Your objective: Would you please set down the entries below exactly as shown?

Stored data entries
########
(* ===== verification/FileOps.v ===== *)
(** The operations of the file channel in [crates/host-core/src/files.rs] that list,
    read, write, create, delete, rename, copy and move, over the file system of
    [FileAccess], which resolves their paths.  Times and permissions of files and
    [to_lowercase] are parameters. *)

From S2P Require Import Prelude Bytes Utf8 Json Crypto DaemonAuth Processes FileAccess.
#[local] Open Scope Z_scope.

Definition MAX_FILE_SIZE : Z := 100 * 1024 * 1024.
Definition MAX_READ_SIZE : Z := 512 * 1024.
Definition MAX_LIST_DIR_PAGE_SIZE : Z := 250.

(** ** What [std::fs] does *)

Definition below (p q : path) : bool := bool_decide (p `prefix_of` q).
Definition name_below (p : path) (kv : path * node) : option string :=
  match last (fst kv) with
  | Some c => if bool_decide (fst kv = p ++ [c]) then Some c else None
  | None => None
  end.
(** The names in a directory, in some order. *)
Definition children (fs : filesystem) (p : path) : list string :=
  elements (list_to_set (omap (name_below p) (map_to_list fs)) : gset string).
Definition remove_tree (fs : filesystem) (p : path) : filesystem := filter (fun kv => below p (fst kv) = false) fs.
(* ===== verification/Uploads.v ===== *)
(** Files sent to the host in pieces: the uploads of the files channel
    ([crates/host-core/src/daemon.rs], the binary frames of [FilesMessage]) and the
    direct transfers between two hosts ([daemon/files.rs]).  An upload is written to
    a temporary file next to its destination and moved there at the end. *)

From S2P Require Import Prelude Bytes Utf8 Json Crypto TrustStore DaemonAuth CanonicalJson AuthProps FilesWire FileAccess FileOps.
#[local] Open Scope Z_scope.

Definition FILES_MESSAGE_TIMEOUT_SECS : Z := 300.
Definition FILES_STREAM_CHUNK_SIZE : Z := 48 * 1024.
Definition MAX_STREAM_UPLOAD_BYTES : Z := 100 * 1024 * 1024.
Definition MAX_STREAM_UPLOAD_CHUNK_BYTES : Z := 1024 * 1024.
Definition MAX_ACTIVE_UPLOADS_PER_DEVICE : Z := 3.

(** The open [file] of an upload is the one at [tmp_path]. *)
Record Upload : Type := {
  final_path : path;
  tmp_path : path;
  bytes_written : Z;
  expected_size : option Z;
  created_at : Z;   (* nanoseconds *)
}.

Notation Uploads := (gmap string Upload).

Record TransferEnv : Type := {
  taccess : FileEnv;
  device : path -> path -> bool;
  temp_dir : path;
  pid : Z;
}.

Section Uploads.
Variable env : TransferEnv.

Definition upload_tmp_path (nanos : Z) (final : path) : path :=
  let parent := match final with [] => temp_dir env | _ => removelast final end in
  let file_name := default "upload"%string (last final) in
  parent ++ ["." +:+ file_name +:+ "." +:+ show_Z (pid env) +:+ "." +:+ show_Z nanos +:+ ".pstmp"].

(** [OpenOptions::create_new] *)
Definition create_new (fs : filesystem) (p : path) : filesystem * result unit IoError :=
  if negb (is_dir fs (removelast p)) then (fs, Err NotFound)
  else match fs !! p with
  | Some _ => (fs, Err AlreadyExists)
  | None => (<[p := File []]> fs, Ok tt)
  end.
(** [write_all] on the open file; one that was removed meanwhile is written unseen. *)
Definition append_file (fs : filesystem) (p : path) (data : list byte) : filesystem :=
  match fs !! p with Some (File c) => <[p := File (c ++ data)]> fs | _ => fs end.

(** The file is opened: an error comes with its code. *)
Definition open_upload (raw : string) (expected : option Z) (now nanos : Z) (fs : filesystem)
    : filesystem * result Upload (string * string) :=
  match resolve_file_path_for_transfer (taccess env) fs raw with
  | Err e => (fs, Err (error_text (taccess env) e, "upload_path_failed"%string))
  | Ok file_path =>
      let fs := match file_path with [] => fs | _ => fst (create_dir_all fs (removelast file_path)) end in
      let tmp := upload_tmp_path nanos file_path in
      match create_new fs tmp with
      | (fs, Err e) => (fs, Err (io_text (taccess env) e, "upload_open_failed"%string))
      | (fs, Ok _) =>
          (fs, Ok {| final_path := file_path; tmp_path := tmp; bytes_written := 0; expected_size := expected;
                     created_at := now |})
      end
  end.
Definition too_large (expected : option Z) : bool :=
  match expected with None => true | Some size => MAX_STREAM_UPLOAD_BYTES <? size end.
(** A chunk that would pass the declared size or the limit of the host. *)
Definition overflows (u : Upload) (payload : list byte) : bool :=
  let next_size := saturating_add_usize (bytes_written u) (zlen payload) in
  (MAX_STREAM_UPLOAD_BYTES <? next_size) || match expected_size u with Some size => size <? next_size | None => false end.
Definition grown (u : Upload) (payload : list byte) (now : Z) : Upload :=
  {| final_path := final_path u; tmp_path := tmp_path u; bytes_written := bytes_written u + zlen payload;
     expected_size := expected_size u; created_at := now |}.
(** The temporary file moved to its place; on an error it is removed. *)
Definition finish_upload (u : Upload) (fs : filesystem) : filesystem * result unit IoError :=
  match rename (device env) fs (tmp_path u) (final_path u) with
  | (fs, Ok _) => (fs, Ok tt)
  | (fs, Err e) => (remove_tree fs (tmp_path u), Err e)
  end.

(** ** The files channel *)

Definition device_prefix (mobile_device_id : string) : string := mobile_device_id +:+ ":".
Definition of_device (mobile_device_id : string) (kv : string * Upload) : bool :=
  starts_with (device_prefix mobile_device_id) (fst kv).
Definition active_uploads (ups : Uploads) (mobile_device_id : string) : Z :=
  Z.of_nat (base.size (filter (fun kv => of_device mobile_device_id kv = true) ups)).

Definition response_ok (request_id : string) (u : Upload) : value :=
  json_object [("channel", JStr "files"); ("response_to", JStr request_id); ("status", JStr "ok");
               ("data", json_object [("bytes_written", JInt (bytes_written u)); ("path", JStr (display (final_path u)))])]%string.
Definition response_error (request_id message code : string) : value :=
  json_object [("channel", JStr "files"); ("response_to", JStr request_id); ("status", JStr "error");
               ("error", JStr message); ("error_code", JStr code)]%string.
########
Answer to the exercise:
(* ===== verification/FileOps.v ===== *)
(** The operations of the file channel in [crates/host-core/src/files.rs] that list,
    read, write, create, delete, rename, copy and move, over the file system of
    [FileAccess], which resolves their paths.  Times and permissions of files and
    [to_lowercase] are parameters. *)

From S2P Require Import Prelude Bytes Utf8 Json Crypto DaemonAuth Processes FileAccess.
#[local] Open Scope Z_scope.

Definition MAX_FILE_SIZE : Z := 100 * 1024 * 1024.
Definition MAX_READ_SIZE : Z := 512 * 1024.
Definition MAX_LIST_DIR_PAGE_SIZE : Z := 250.

(** ** What [std::fs] does *)

Definition below (p q : path) : bool := bool_decide (p `prefix_of` q).
Definition name_below (p : path) (kv : path * node) : option string :=
  match last (fst kv) with
  | Some c => if bool_decide (fst kv = p ++ [c]) then Some c else None
  | None => None
  end.
(** The names in a directory, in some order. *)
Definition children (fs : filesystem) (p : path) : list string :=
  elements (list_to_set (omap (name_below p) (map_to_list fs)) : gset string).
Definition remove_tree (fs : filesystem) (p : path) : filesystem := filter (fun kv => below p (fst kv) = false) fs.
(* ===== verification/Uploads.v ===== *)
(** Files sent to the host in pieces: the uploads of the files channel
    ([crates/host-core/src/daemon.rs], the binary frames of [FilesMessage]) and the
    direct transfers between two hosts ([daemon/files.rs]).  An upload is written to
    a temporary file next to its destination and moved there at the end. *)

From S2P Require Import Prelude Bytes Utf8 Json Crypto TrustStore DaemonAuth CanonicalJson AuthProps FilesWire FileAccess FileOps.
#[local] Open Scope Z_scope.

Definition FILES_MESSAGE_TIMEOUT_SECS : Z := 300.
Definition FILES_STREAM_CHUNK_SIZE : Z := 48 * 1024.
Definition MAX_STREAM_UPLOAD_BYTES : Z := 100 * 1024 * 1024.
Definition MAX_STREAM_UPLOAD_CHUNK_BYTES : Z := 1024 * 1024.
Definition MAX_ACTIVE_UPLOADS_PER_DEVICE : Z := 3.

(** The open [file] of an upload is the one at [tmp_path]. *)
Record Upload : Type := {
  final_path : path;
  tmp_path : path;
  bytes_written : Z;
  expected_size : option Z;
  created_at : Z;   (* nanoseconds *)
}.

Notation Uploads := (gmap string Upload).

Record TransferEnv : Type := {
  taccess : FileEnv;
  device : path -> path -> bool;
  temp_dir : path;
  pid : Z;
}.

Section Uploads.
Variable env : TransferEnv.

Definition upload_tmp_path (nanos : Z) (final : path) : path :=
  let parent := match final with [] => temp_dir env | _ => removelast final end in
  let file_name := default "upload"%string (last final) in
  parent ++ ["." +:+ file_name +:+ "." +:+ show_Z (pid env) +:+ "." +:+ show_Z nanos +:+ ".pstmp"].

(** [OpenOptions::create_new] *)
Definition create_new (fs : filesystem) (p : path) : filesystem * result unit IoError :=
  if negb (is_dir fs (removelast p)) then (fs, Err NotFound)
  else match fs !! p with
  | Some _ => (fs, Err AlreadyExists)
  | None => (<[p := File []]> fs, Ok tt)
  end.
(** [write_all] on the open file; one that was removed meanwhile is written unseen. *)
Definition append_file (fs : filesystem) (p : path) (data : list byte) : filesystem :=
  match fs !! p with Some (File c) => <[p := File (c ++ data)]> fs | _ => fs end.

(** The file is opened: an error comes with its code. *)
Definition open_upload (raw : string) (expected : option Z) (now nanos : Z) (fs : filesystem)
    : filesystem * result Upload (string * string) :=
  match resolve_file_path_for_transfer (taccess env) fs raw with
  | Err e => (fs, Err (error_text (taccess env) e, "upload_path_failed"%string))
  | Ok file_path =>
      let fs := match file_path with [] => fs | _ => fst (create_dir_all fs (removelast file_path)) end in
      let tmp := upload_tmp_path nanos file_path in
      match create_new fs tmp with
      | (fs, Err e) => (fs, Err (io_text (taccess env) e, "upload_open_failed"%string))
      | (fs, Ok _) =>
          (fs, Ok {| final_path := file_path; tmp_path := tmp; bytes_written := 0; expected_size := expected;
                     created_at := now |})
      end
  end.
Definition too_large (expected : option Z) : bool :=
  match expected with None => true | Some size => MAX_STREAM_UPLOAD_BYTES <? size end.
(** A chunk that would pass the declared size or the limit of the host. *)
Definition overflows (u : Upload) (payload : list byte) : bool :=
  let next_size := saturating_add_usize (bytes_written u) (zlen payload) in
  (MAX_STREAM_UPLOAD_BYTES <? next_size) || match expected_size u with Some size => size <? next_size | None => false end.
Definition grown (u : Upload) (payload : list byte) (now : Z) : Upload :=
  {| final_path := final_path u; tmp_path := tmp_path u; bytes_written := bytes_written u + zlen payload;
     expected_size := expected_size u; created_at := now |}.
(** The temporary file moved to its place; on an error it is removed. *)
Definition finish_upload (u : Upload) (fs : filesystem) : filesystem * result unit IoError :=
  match rename (device env) fs (tmp_path u) (final_path u) with
  | (fs, Ok _) => (fs, Ok tt)
  | (fs, Err e) => (remove_tree fs (tmp_path u), Err e)
  end.

(** ** The files channel *)

Definition device_prefix (mobile_device_id : string) : string := mobile_device_id +:+ ":".
Definition of_device (mobile_device_id : string) (kv : string * Upload) : bool :=
  starts_with (device_prefix mobile_device_id) (fst kv).
Definition active_uploads (ups : Uploads) (mobile_device_id : string) : Z :=
  Z.of_nat (base.size (filter (fun kv => of_device mobile_device_id kv = true) ups)).

Definition response_ok (request_id : string) (u : Upload) : value :=
  json_object [("channel", JStr "files"); ("response_to", JStr request_id); ("status", JStr "ok");
               ("data", json_object [("bytes_written", JInt (bytes_written u)); ("path", JStr (display (final_path u)))])]%string.
Definition response_error (request_id message code : string) : value :=
  json_object [("channel", JStr "files"); ("response_to", JStr request_id); ("status", JStr "error");
               ("error", JStr message); ("error_code", JStr code)]%string.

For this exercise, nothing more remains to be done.